Comment écrire sur un recueil d'aphorismes et de pensées ? Ces fragments ont mauvaise réputation. Déjà, au XVIIIe siècle, le prince de Ligne estimait que «les aphorismes disent presque tous des choses communes, ou fausses, ou énigmatiques». Tout est dans le «presque tous».
Heureusement, il y a Cioran. Mais comment rendre compte quand même du superbe livre de Sylvain Tesson sobrement intitulé Aphorismes sous la lune et autres pensées sauvages ? Peut-être en rappelant que ce Tesson-là est un grand voyageur qui, le soir au bivouac, fixe les nuages sur son calepin.
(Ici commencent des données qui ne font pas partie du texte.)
(** the body of a lambda in a state of its own *)
Definition run_body (fuel : nat) (frame : list (option Datum)) (body : Node) : outcome (option Datum) :=
  es ← ExecInitExpr body;
  r ← exec_state (ExecInterpExpr hoist fuel) frame es (es_memory es);
  Ok r.2.

Section Code.
Context (frame : list (option Datum)) (code : list ExprEvalStep).

(** ** Runs *)

(** [k] steps lead from here to there, given enough fuel for the calls *)
Definition runs (pc : nat) (m : memory) (pc' : nat) (m' : memory) : Prop :=
  ∃ k n, ∀ fuel, (n ≤ fuel)%nat →
    ExecInterpExpr hoist (k + fuel) frame code pc m = ExecInterpExpr hoist fuel frame code pc' m'.

Definition crashes (pc : nat) (m : memory) (e : pg_error) : Prop :=
  ∃ n, ∀ fuel, (n ≤ fuel)%nat → ExecInterpExpr hoist fuel frame code pc m = Err e.

Lemma runs_refl pc m : runs pc m pc m.
Proof. by exists 0%nat, 0%nat. Qed.

Lemma runs_trans pc1 m1 pc2 m2 pc3 m3 : runs pc1 m1 pc2 m2 → runs pc2 m2 pc3 m3 → runs pc1 m1 pc3 m3.
Proof.
  intros (k1 & n1 & H1) (k2 & n2 & H2). exists (k1 + k2)%nat, (max n1 n2). intros fuel Hf.
  rewrite <- Nat.add_assoc, H1, H2 by lia. done.
Qed.

Lemma runs_crashes pc1 m1 pc2 m2 e : runs pc1 m1 pc2 m2 → crashes pc2 m2 e → crashes pc1 m1 e.
Proof.
  intros (k1 & n1 & H1) (n2 & H2). exists (k1 + max n1 n2)%nat. intros fuel Hf.
  replace fuel with (k1 + (fuel - k1))%nat by lia. rewrite H1, H2 by lia. done.
Qed.

Definition target (pc : nat) (j : option Z) : nat := match j with None => S pc | Some t => Z.to_nat t end.

Lemma interp_S fuel pc op m :
  code !! pc = Some op → op ≠ EEOP_DONE →
  ExecInterpExpr hoist (S fuel) frame code pc m =
    (r ← exec_step (call_lambda hoist (run_body fuel) fuel) frame op m;
     match r.2 with
     | None => ExecInterpExpr hoist fuel frame code (S pc) r.1
     | Some j => if j <? 0 then UB else ExecInterpExpr hoist fuel frame code (Z.to_nat j) r.1
     end).
Proof. intros Hop Hd. cbn [ExecInterpExpr]. rewrite Hop. cbn [deref mbind outcome_bind]. by destruct op. Qed.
En plus de ses gros récits époustouflants (il refit, à pied, le chemin des évadés du goulag, de la Sibérie à l'Inde !), il jette sur le papier des capsules de pensée soigneusement arrondies. Le résultat est comme la fumée des feux de camp, belle et éphémère en apparence. Fragile mais odorante.
Morceaux de haïkus («La mouette est un éclat de rire, habillé de blanc, qui se moque de la gravité»), définitions cruciverbistes pour une grille imaginaire («Falaise : la mer au pied du mur»), titres pour des livres jamais écrits, choses vues («Le tapis des toundras séchait sur le fil de l'horizon»).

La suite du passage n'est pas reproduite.